On a perusal of T.M.A. Pai Foundation (supra) and P.A. Inamdar (supra), it can be inferred that private unaided institutions are permitted to have a profit but not permitted to profiteer. They have also been given autonomy subject to reasonable restrictions in the interest of minority institutions permissible under Article 30 (1) and in the interest of general public under Article 19(6) of the Constitution of India. It would, in my opinion, be incorrect to lay down any general rule and enforce them on a private unaided institutions by way of gap-filing exercise and discipline or otherwise, despite the fact that Rule 177 of the Rules occupies the field.

Such restrictions sought to be imposed, for all intent and purport, take away the autonomy regime of the unaided schools which are applicable to these institutions in terms of the aforementioned Constitution Bench decisions.

27 The institutions, in view of the aforementioned decisions of the larger bench, admittedly are entitled to earn some profits and as such any direction contrary thereto or inconsistent therewith by directing them to maintain books of account on the principles applicable to non-business organization/not-for-profit organization. Even otherwise such directions run contrary to the ordinary accounting principles and/or Income Tax Laws.

30. Contention of Mr. Chacko so far as extent of right of the minorities in establishing their institutions has never been raised before us in the main matter. The contention which did not fall for consideration in the main judgment cannot be a subject matter of review.

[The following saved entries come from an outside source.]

(** The throttling of the queue, at the head of [walt_cfs_account_mvp_runtime]. *)
Definition mvp_throttle (clock : Z) (r : mvp_rq) : mvp_rq :=
  if negb (mr_throttle_time r =? 0) then
    if MVP_THROTTLE_TIME_NS <? u64 (clock - mr_throttle_time r)
    then r <| mr_skip := false |> <| mr_throttle_time := 0 |> else r
  else if negb (mr_arrival_time r =? 0) then
    if MAX_MVP_TIME_NS <? u64 (clock - mr_arrival_time r)
    then r <| mr_skip := true |> <| mr_arrival_time := 0 |> <| mr_throttle_time := clock |> else r
  else r.

(** [a - b], or zero. *)
Definition exec_since (a b : Z) : Z := if b <? a then u64 (a - b) else 0.

Definition walt_cfs_account_mvp_runtime (e : mvp_env) (cpu curr : Z) (s : mvp_sys) : mvp_sys :=
  let s := on_mvp_rq cpu (mvp_throttle (ve_clock e)) s in
  let sum := ve_sum_exec e curr in
  let s := on_mvp_exec curr (fun x => x <| mx_total := exec_since sum (mx_snap x) |>) s in
  let slice := exec_since sum (mx_slice (mv_exec s curr)) in
  if slice <? mvp_slice s curr then s else
  let s := on_mvp_exec curr (fun x => x <| mx_slice := sum |>) s in
  if walt_cfs_mvp_task_limit s curr <? mx_total (mv_exec s curr)
  then walt_cfs_deactivate_mvp_task e cpu curr s else
  if mr_num (mv_rq s cpu) =? 1 then s else
  let s := mvp_unlink curr s in
  let s := on_mvp_rq cpu (fun r => r <| mr_num := s32 (mr_num r - 1) |>) s in
  walt_cfs_insert_mvp_task e cpu curr false s.

Definition walt_cfs_enqueue_task (e : mvp_env) (cpu p : Z) (s : mvp_sys) : mvp_sys :=
  let '(s, prio) := walt_get_mvp_task_prio e p s in
  if prio =? WALT_NOT_MVP then s else
  if walt_cfs_mvp_task_limit s p <? mx_total (mv_exec s p) then s else
  let s := on_mvp_wts p (fun t => t <| t_mvp_prio := prio |>) s in
  let s := walt_cfs_insert_mvp_task e cpu p (ve_task_on_cpu e p) s in
  if mx_total (mv_exec s p) =? 0
  then on_mvp_exec p (fun x => x <| mx_snap := ve_sum_exec e p |> <| mx_slice := ve_sum_exec e p |>) s else s.
Definition walt_pd_compute_energy (dst_cpu pd_mask : Z) (prs : list Z) : Z :=
  let same := cpu_cluster_id we_cfg task_cpu =? cpu_cluster_id we_cfg dst_cpu in
  let '(max_util, sum_util) :=
    for_each_cpu (Z.land pd_mask (pe_online we_pl)) (fun cpu '(max_util, sum_util) =>
      (Z.max max_util (cpu_util_next_walt_prs cpu dst_cpu same prs), u64 (sum_util + cpu_util_next_walt cpu dst_cpu))) (0, 0) in
  walt_em_cpu_energy pd_mask (scale_time_to_util we_cfg max_util) sum_util.

Definition walt_compute_energy (dst_cpu candidates : Z) (prs : list Z) : Z :=
  u64 (fold_left (fun energy pd_mask =>
         if cpumask_intersects candidates pd_mask || cpumask_test_cpu task_cpu pd_mask
         then s64 (energy + walt_pd_compute_energy dst_cpu pd_mask prs) else energy) (we_pds w) 0).

(** ** Choices *)

Definition bias_to_this_cpu (cpu start_cpu : Z) : bool :=
  let base_test := allowed_cpu cpu && cpu_active (we_pv w) cpu in
  let start_cap_test := negb (check_for_higher_capacity we_fit start_cpu cpu) in
  let prime := cpu_mask (we_pv w) 0 (num_sched_clusters we_cfg - 1) in
  if fe_limit_prime_usage we_fit && cpumask_test_cpu cpu prime && negb (cpumask_test_cpu start_cpu prime) then false
  else base_test && start_cap_test.

Definition wake_to_idle : bool := we_curr_idle w || t_wake_up_idle t.

Definition idle_and_shallow (cpu : Z) : bool := pv_idle (we_pv w) cpu && (pv_exit_latency (we_pv w) cpu <=? 1).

It also goes without saying that the judicial discipline mandates the Bench comprising of two or three Judges to follow the Constitution Bench decisions having regard to Article 141 of the Constitution of India. (See State of West Bengal v. Ashish Kumar Roy & Ors. [(2005) 10 SCC 110]

31. I, therefore, clarify the judgment that any direction issued by the High Court, by the rule making authority or any statutory authority must be in conformity with the decision of this Court in T.M.A. Pai Foundation (supra) as clarified by the decision of this Court in P.A. Inamdar (supra).

32. Before parting, however, I may notice that the Government of NCT of Delhi has not amended the statutory rules on the basis of the recommendations of the Duggal Committee. I have only considered herein the validity of the directions issued by the Director of Education in terms of the order dated 15.12.1999. While, thus, it will be open to the State to amend its rules, it goes without saying, the management of the schools shall also be at liberty to challenge the validity thereof if and when such a question arises.

33. The decision of this Court to the aforementioned extent is modified.

Review petitions are disposed of accordingly. No costs.

...............................J. [S.B. Sinha]

New Delhi;

August 07, 2009 29 IN THE SUPREME COURT OF INDIA CIVIL APPELLATE JURISDICTION REVIEW PETITION (C) No. 1368/04 In CIVIL APPEAL No. 2700/01 Action Committee, Un-Aided Pvt. Schools & Ors. .....Petitioners Versus Director of Education, Delhi & Ors. ....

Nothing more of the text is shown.